From James Monroe
Paris Sepr 26. 1796.
The state of affrs. remains nearly the same since my last: except that upon the Rhine or rather in the intr. of Germany since the check of Jourdan or perhaps complete defeat & wh. I rather presume, the progress is impeded, & in Italy Bounaparte has gained another victory taking 5000. prisoners & driving Wurmser into Mantua where he is closely besieged. I think I mentioned to you in my last that he had just before taken 16000. & that Bournonville was on his rout from Holland at the head of 25000 men to join & supersede Jourdan.

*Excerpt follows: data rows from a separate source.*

(** The run of the operator at active cells. *)
Lemma raster_cell_flux_run {F} `{Scalar F} (g : Grid F)
    (active_link_flux : loc) (net_unit_flux : option loc) (h : heap F)
    (fl vals out : list F) :
  cls g = RasterModelGrid_class →
  h !! active_link_flux = Some fl → len fl = num_active_links g →
  0 ≤ num_nodes g → 0 ≤ num_active_cells g →
  match net_unit_flux with
  | None => True
  | Some b =>
      b ≠ active_link_flux
      ∧ ∃ bv, h !! b = Some bv ∧ len bv = num_active_cells g
  end →
  raster_node_values g fl = Ok vals →
  np_take vals (activecell_node g) = Ok out →
  ∃ h' r,
    RasterModelGrid_calculate_flux_divergence_at_active_cells
      g active_link_flux net_unit_flux h = (h', Ok r)
    ∧ h' !! r = Some out
    ∧ h !! r = None
    ∧ (∀ b bv, net_unit_flux = Some b → h !! b = Some bv →
         r ≠ b ∧ h' !! b = Some (replicate (length bv) fzero))
    ∧ ∃ hn rn,
        RasterModelGrid_calculate_flux_divergence_at_nodes
          g active_link_flux None h = (hn, Ok rn)
        ∧ hn !! rn = Some vals.
Proof.
  intros Hcls Hflux Hfl Hn Hc Hbuf Hvals Hout.
  destruct (prepare_cell_flux_run g active_link_flux net_unit_flux h fl)
    as (h1 & r0 & Hprep & Hr0 & Hflux1 & Hne & Hh1 & Hr0'); [done..|].
  destruct (raster_nodes_unbuffered g active_link_flux h1 fl)
    as (r1 & Hr1 & Hnodes); [done..|].
  rewrite Hvals in Hnodes. cbn zeta in Hnodes.
  set (h2 := <[r1 := replicate (Z.to_nat (num_nodes g)) fzero]> h1)
    in Hnodes.
  set (r2 := fresh (dom h2)) in Hnodes.
  set (h3 := <[r2 := vals]> h2) in Hnodes.
  set (r3 := fresh (dom h3)).
  assert (h2 !! r2 = None) as Hr2 by apply fresh_not_allocated.
  assert (h3 !! r3 = None) as Hr3 by apply fresh_not_allocated.
  assert (∀ l v, h !! l = Some v → l ≠ r1 ∧ l ≠ r2 ∧ l ≠ r3) as Hold.
  { intros l v Hl.
    assert (is_Some (h1 !! l)) as [v1 Hl1].
    { rewrite Hh1. destruct (decide (l = r0)) as [->|];
        [rewrite lookup_insert_eq|rewrite lookup_insert_ne by done];
        eauto. }
    assert (l ≠ r1) as N1 by (intros ->; congruence).
    assert (h2 !! l = Some v1) as Hl2
      by (unfold h2; by rewrite lookup_insert_ne).
    assert (l ≠ r2) as N2 by (intros ->; congruence).
    assert (h3 !! l = Some v1) as Hl3
      by (unfold h3; by rewrite lookup_insert_ne).
    assert (l ≠ r3) as N3 by (intros ->; congruence). done. }
  exists (<[r3 := out]> h3), r3.
  split.
  { unfold RasterModelGrid_calculate_flux_divergence_at_active_cells.
    erewrite bind_ok by exact Hprep.
    unfold calculate_flux_divergence_at_nodes. rewrite Hcls.
    erewrite bind_ok by exact Hnodes.
    erewrite bind_ok by (apply load_Some, lookup_insert_eq).
    unfold bind at 1. unfold lift at 1. rewrite Hout.
    reflexivity. }
  split; [apply lookup_insert_eq|]. split.
  { destruct (h !! r3) as [v|] eqn:E; [|done].
    by destruct (Hold _ _ E) as (_ & _ & ?). }
  split.
  { intros b bv -> Hb. destruct Hbuf as (Hneb & bv' & Hb' & Hbv).
    assert (bv' = bv) as -> by congruence. subst r0.
    destruct (Hold _ _ Hb) as (N1 & N2 & N3). split; [done|].
    rewrite lookup_insert_ne by done. unfold h3.
    rewrite lookup_insert_ne by done. unfold h2.
    rewrite lookup_insert_ne by done. rewrite Hr0. f_equal. f_equal.
    unfold len in Hbv. lia. }
  destruct (raster_nodes_unbuffered g active_link_flux h fl)
    as (q1 & _ & Hrun); [done..|].
  rewrite Hvals in Hrun. cbn zeta in Hrun.
  eexists _, _. split; [exact Hrun|]. apply lookup_insert_eq.
Qed.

I have answered Tim’s letter refuting what he says by argument and leaving it so.1 He has also wrote an insolent letter to Skipwith2 and which he has answered with force and contemptuous defiance. Fulton also has written also a commentary upon the publication in the New York paper which he intends for Bache’s paper and which is harsh3 he says the presumed letter from Paris is a forgery—that he never received it nor was it written to him—and the other letter to which it refers and which was intended to quiet the western people from the knowledge he had of that I was doing everything in my power to serve them was purloined from the post office as he presumes by Tim. Skipwith sends the letters from Berlin respecting G. Morris for publication.4 I hope this scene of rascality will open the people’s eyes and rid you of that old tool and dotard for with him I presume the contest will be.
RC (DLC). Unsigned. Italicized words are those encoded by Monroe using the code that Jefferson had sent JM on 11 May 1785. Decoded interlinearly by JM.
1. Monroe to Pickering, 10 Sept. 1796 (Hamilton, Writings of Monroe description begins Stanislaus Murray Hamilton, ed., The Writings of James Monroe … (7 vols.; New York and London, 1898–1903). description ends , 3:54–62).
2. Pickering to Skipwith, 3 June 1796 (DNA: RG 59, Diplomatic and Consular Instructions). No reply from Skipwith can be located in the consular dispatches from Paris.
3. See Monroe to JM, 19 Sept. 1796, n. 2. On 2 Dec. the Philadelphia Aurora General Advertiser published a vituperative attack on Noah Webster, describing him as the “jackall of a British faction” who was endeavoring to undermine republicanism by pursuing “nothing less than a rupture with the French Republic.”